(** * OBD2 kiosk: the CAN diagnostic scan engine of [src/main.cpp]

    A shallow embedding of the scan engine (baud detection, traffic
    sniffing, ECU discovery, DTC collection and decoding, and the
    orchestrating [performDiagnosticScan]) together with the properties
    its specification states about it, followed by the engine's other
    entry points and by the kiosk state machine that runs the engine
    ([setup], [loop] and what they call), with further properties.

    Integers of the firmware are [Z]; every place where the C code
    truncates or wraps is written out.  The bus controller, the
    millisecond clock, the serial console and the display are one
    explicit [World] value threaded through every function. *)

From Stdlib Require Import ZArith List String Ascii Bool Lia Sorted.
Import ListNotations.
Open Scope Z_scope.

(** ** Arduino [String] helpers used by the decoder *)

Module WString.

(** One digit of [itoa]: [0-9] then lower-case [a-z]. *)
Definition digit_char (d : Z) : ascii :=
  if d <? 10 then ascii_of_N (Z.to_N (48 + d)) else ascii_of_N (Z.to_N (87 + d)).

(** The digit loop of [utoa]: digits are produced least significant first
    and the buffer is reversed, which the accumulator does here.  A 32-bit
    value has at most 32 digits in any base >= 2. *)
Fixpoint utoa_digits (fuel : nat) (n base : Z) (acc : string) : string :=
  match fuel with
  | O => acc
  | S fuel' =>
      let acc' := String (digit_char (n mod base)) acc in
      if n / base =? 0 then acc' else utoa_digits fuel' (n / base) base acc'
  end.

Definition utoa (n base : Z) : string := utoa_digits 32 n base "".

(** [String(int value, base)], that is [itoa]: a sign only in base 10, any
    other base prints the 32-bit two's complement pattern. *)
Definition itoa (value base : Z) : string :=
  if (value <? 0) && (base =? 10)
  then String "-" (utoa (- value) base)
  else utoa (value mod 2 ^ 32) base.

Definition HEX : Z := 16.
Definition DEC : Z := 10.

Definition upper_char (c : ascii) : ascii :=
  let n := N_of_ascii c in
  if ((97 <=? n) && (n <=? 122))%N then ascii_of_N (n - 32) else c.

(** [String::toUpperCase]. *)
Fixpoint toUpperCase (s : string) : string :=
  match s with
  | EmptyString => EmptyString
  | String c s' => String (upper_char c) (toUpperCase s')
  end.

(** [String::substring(left, right)] and [String::substring(left)]. *)
Definition substring2 (s : string) (left right : nat) : string :=
  substring left (right - left) s.

Definition substring1 (s : string) (left : nat) : string :=
  substring left (String.length s - left) s.

End WString.

Import WString.

(** ** Data model *)

(** [twai_message_t]: the fields the engine reads or writes.  [data] is the
    8-byte payload array; only the first [data_length_code] bytes are
    meaningful. *)
Record twai_message := mk_msg {
  identifier : Z;
  data_length_code : Z;
  data : list Z
}.

(** [struct FaultCode]. *)
Record FaultCode := mk_fault {
  code : string;
  system : string;
  isPending : bool;
  ecuId : Z
}.

(** Lines written to the serial console, kept as structured events with
    the values the line prints.  The lines that tell what the engine did
    are kept; the banner printed on entry to a function and the dumps of
    received frames are dropped. *)
Inductive serial_event :=
| SerTrying (baudRate : Z)
| SerActivity (baudRate frameCount : Z)
| SerNoActivity (baudRate : Z)
| SerNoCANActivity
| SerScanTimeout
| SerListening
| SerTrafficSummary (frameCount uniqueIDs : Z)
| SerProbingStart
| SerProbing (ecuAddr n : Z)
| SerActiveECU (ecuAddr id : Z)
| SerProbeTimeout (i : Z)
| SerFoundECUs (n : Z)
| SerScanningDTCs
| SerNoActiveECUs
| SerScanningECU (ecu : Z)
| SerDTCResponse (ecu : Z)
| SerDTCFound (dtcCode : string) (ecu : Z)
| SerScanComplete (ecus codes scanDuration : Z).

====

DIRECTIONS FOR THIS TASK: The data above should be reproduced in full and exactly.

OUTPUT OF THE EXERCISE:
(** * OBD2 kiosk: the CAN diagnostic scan engine of [src/main.cpp]

    A shallow embedding of the scan engine (baud detection, traffic
    sniffing, ECU discovery, DTC collection and decoding, and the
    orchestrating [performDiagnosticScan]) together with the properties
    its specification states about it, followed by the engine's other
    entry points and by the kiosk state machine that runs the engine
    ([setup], [loop] and what they call), with further properties.

    Integers of the firmware are [Z]; every place where the C code
    truncates or wraps is written out.  The bus controller, the
    millisecond clock, the serial console and the display are one
    explicit [World] value threaded through every function. *)

From Stdlib Require Import ZArith List String Ascii Bool Lia Sorted.
Import ListNotations.
Open Scope Z_scope.

(** ** Arduino [String] helpers used by the decoder *)

Module WString.

(** One digit of [itoa]: [0-9] then lower-case [a-z]. *)
Definition digit_char (d : Z) : ascii :=
  if d <? 10 then ascii_of_N (Z.to_N (48 + d)) else ascii_of_N (Z.to_N (87 + d)).

(** The digit loop of [utoa]: digits are produced least significant first
    and the buffer is reversed, which the accumulator does here.  A 32-bit
    value has at most 32 digits in any base >= 2. *)
Fixpoint utoa_digits (fuel : nat) (n base : Z) (acc : string) : string :=
  match fuel with
  | O => acc
  | S fuel' =>
      let acc' := String (digit_char (n mod base)) acc in
      if n / base =? 0 then acc' else utoa_digits fuel' (n / base) base acc'
  end.

Definition utoa (n base : Z) : string := utoa_digits 32 n base "".

(** [String(int value, base)], that is [itoa]: a sign only in base 10, any
    other base prints the 32-bit two's complement pattern. *)
Definition itoa (value base : Z) : string :=
  if (value <? 0) && (base =? 10)
  then String "-" (utoa (- value) base)
  else utoa (value mod 2 ^ 32) base.

Definition HEX : Z := 16.
Definition DEC : Z := 10.

Definition upper_char (c : ascii) : ascii :=
  let n := N_of_ascii c in
  if ((97 <=? n) && (n <=? 122))%N then ascii_of_N (n - 32) else c.

(** [String::toUpperCase]. *)
Fixpoint toUpperCase (s : string) : string :=
  match s with
  | EmptyString => EmptyString
  | String c s' => String (upper_char c) (toUpperCase s')
  end.

(** [String::substring(left, right)] and [String::substring(left)]. *)
Definition substring2 (s : string) (left right : nat) : string :=
  substring left (right - left) s.

Definition substring1 (s : string) (left : nat) : string :=
  substring left (String.length s - left) s.

End WString.

Import WString.

(** ** Data model *)

(** [twai_message_t]: the fields the engine reads or writes.  [data] is the
    8-byte payload array; only the first [data_length_code] bytes are
    meaningful. *)
Record twai_message := mk_msg {
  identifier : Z;
  data_length_code : Z;
  data : list Z
}.

(** [struct FaultCode]. *)
Record FaultCode := mk_fault {
  code : string;
  system : string;
  isPending : bool;
  ecuId : Z
}.

(** Lines written to the serial console, kept as structured events with
    the values the line prints.  The lines that tell what the engine did
    are kept; the banner printed on entry to a function and the dumps of
    received frames are dropped. *)
Inductive serial_event :=
| SerTrying (baudRate : Z)
| SerActivity (baudRate frameCount : Z)
| SerNoActivity (baudRate : Z)
| SerNoCANActivity
| SerScanTimeout
| SerListening
| SerTrafficSummary (frameCount uniqueIDs : Z)
| SerProbingStart
| SerProbing (ecuAddr n : Z)
| SerActiveECU (ecuAddr id : Z)
| SerProbeTimeout (i : Z)
| SerFoundECUs (n : Z)
| SerScanningDTCs
| SerNoActiveECUs
| SerScanningECU (ecu : Z)
| SerDTCResponse (ecu : Z)
| SerDTCFound (dtcCode : string) (ecu : Z)
| SerScanComplete (ecus codes scanDuration : Z).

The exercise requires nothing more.